When Staying At Home Sucks

Posted on Feb 13, 2013 in My Kid Stole My Cool

I am so, so grateful that I can stay at home with Elisabeth.  I know I am very blessed to have that as an option, and I try not to take that for granted.  And I love, love, love my daughter more than anything.  She is smart and funny and sweet and entertaining and our time together is priceless.

I just needed to put that all out should Elisabeth ever find this blog post and think I think otherwise.

Because some days being a stay-at-home mom sucks.

I have no desire to get in the working mom v. stay-at-home mom debate.  Who cares?  For those of us fortunate to have the choice, if working fulfills you, that probably means you’ll be a happy, healthy role model for your children, and so that’s probably what is best for your family.  If staying at home fulfills you, that probably means you’ll be a happy, healthy role model for your children, and so that’s probably what is best for your family.  But I’m willing to bet there are some days when working moms think, “Aghhhhh I hate my job and just want to be at home with my kids!”  Because I know for a fact that there are some days when stay-at-home moms think, “Aghhhhh I need to get out of my house and away from my kid(s)!”

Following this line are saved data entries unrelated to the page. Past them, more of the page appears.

(** * A shallow embedding of the core of the virtual machine in [src/vm.cpp]

    The development follows the source file from top to bottom:
    the thread coordinator ([enter]), the protector list and the root scanner
    ([Thread::Protector], [iterate]), the object store with the accessors the
    interpreter uses, the exception factory ([makeString], [makeTrace] and the
    [makeX] helpers), [instanceOf], and the parts of the dispatch loop [run]
    that the verified properties talk about, with its [invoke] and [throw_]
    join points. *)

From Stdlib Require Import ZArith List Lia Bool String Ascii.
From stdpp Require Import base list.
Import ListNotations.
Local Open Scope Z_scope.

(** ** Machine integers *)

Module Word.

(** [unsigned] and [uint32_t] arithmetic wraps modulo 2^32. *)
Definition u32 (z : Z) : Z := z mod 2 ^ 32.

(** [int32_t]: the two's complement reading of the low 32 bits. *)
Definition s32 (z : Z) : Z := (z + 2 ^ 31) mod 2 ^ 32 - 2 ^ 31.

Definition u16 (z : Z) : Z := z mod 2 ^ 16.

End Word.

(** ** The thread coordinator *)

Module Coordinator.

(** [Thread::State]. *)
Inductive State :=
| NoState | ActiveState | IdleState | ZombieState | ExclusiveState | ExitState.

Definition State_eqb (a b : State) : bool :=
  match a, b with
  | NoState, NoState | ActiveState, ActiveState | IdleState, IdleState
  | ZombieState, ZombieState | ExclusiveState, ExclusiveState
  | ExitState, ExitState => true
  | _, _ => false
  end.

(** The coordination fields of [Machine].  A [Thread*] is modelled by the
    thread's number; the null pointer is [None]. *)
Record Machine := mkMachine {
  exclusive : option nat;
  activeCount : Z;
  liveCount : Z
}.

(** What a call of [enter] does to the shared state and to the monitor, in
    program order. *)
Inductive event :=
| Acquire | Release | Wait | NotifyAll
| IncActive | DecActive | IncLive | DecLive
| SetExclusive | ClearExclusive.

(** The state a call works on: the machine, the calling thread's
    [t->state], what the thread finds in the machine each time
    [stateLock->wait()] returns (other threads run only while the monitor is
    released by a wait), and the events so far, latest first. *)
Record world := mkWorld {
  vm : Machine;
  state : State;
  wakeups : list Machine;
  trace : list event
}.

(** A call returns, aborts the process ([abort(t)] does not return), or
    waits for ever. *)
Inductive outcome (A : Type) :=
| Returns (a : A) (w : world)
| Aborts (w : world)
| Blocks (w : world).
Arguments Returns {A} a w.
Arguments Aborts {A} w.
Arguments Blocks {A} w.

Definition M (A : Type) : Type := world -> outcome A.

Definition ret {A} (a : A) : M A := fun w => Returns a w.

Definition bind {A B} (m : M A) (k : A -> M B) : M B :=
  fun w =>
    match m w with
    | Returns a w' => k a w'
    | Aborts w' => Aborts w'
    | Blocks w' => Blocks w'
    end.

#[local] Notation "x <- m ;; k" := (bind m (fun x => k))
  (at level 100, m at level 99, right associativity).
#[local] Notation "m ;;; k" := (bind m (fun _ => k))
  (at level 100, right associativity).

Um, maybe I shouldn’t speak for all stay-at-home moms.  But if I’m the only one that feels that way sometimes, I’m going to be pretty embarrassed about admitting it on the blogosphere.  But seriously, some days are tedious and tiresome and just plain boring.  There, I said it.

Anyway.  Those days are rare.  Very rare.  I just happened to have one yesterday.  And now I need to blog about it because I feel partly guilty about harboring such feelings and partly in need of a good vent.

I went to bed Monday night with a raging headache.  I woke up on Tuesday morning – in the 5:00 hour – with a raging headache.  Knowing before 6:00AM that your day is probably going to suck, sucks.  Elisabeth decided to wake up at 6:15AM.  She told me she had no intention of returning to dreamland by emphatically throwing her lovey on the ground, followed by her pacifier.  Point taken.  And so our day began…

…And never ended.

Besides a short trip to the family gym on base, the pounding in my head kept us home.  I just was not up to going anywhere or doing anything.  No amount of Tylenol helped.  As nap-time approached, I prayed that Elisabeth would give me a good 2-hour respite from her.  You see, Elisabeth has gone back to her bad-napper ways.  We had a good thing going for a while.  Consistent, 1-hour naps, twice a day.  Some days, she’d even give me two 1 and 1/2 hour naps!  Those were the best days.  But now she’s dropped to one nap, and inexplicably, it has gotten shorter.  I was told that when babies drop to one nap a day, they usually sleep for a longer stretch of time.  Not my kid!  She’s been giving me about one one-hour nap a day.  That’s probably way more than you ever wanted to know about my daughter’s napping habits, but all that to say – she doesn’t nap nearly enough!

So of course, on this day of all days, Elisabeth outdid herself.  45 minutes.  She slept for 45 freaking minutes.  Uh-uh, that is not okay.  I spent the better part of the next hour listening to her scream on and off while trying to get her to go back to sleep.  I finally had to admit defeat.  It was shortly after 2:00PM.  I was expecting Damon home at 4:30.  I could get through another 2 and 1/2 hours.  Even if Elisabeth would be a tired hot mess (and she was), it was only 2 and 1/2 more hours on my own. 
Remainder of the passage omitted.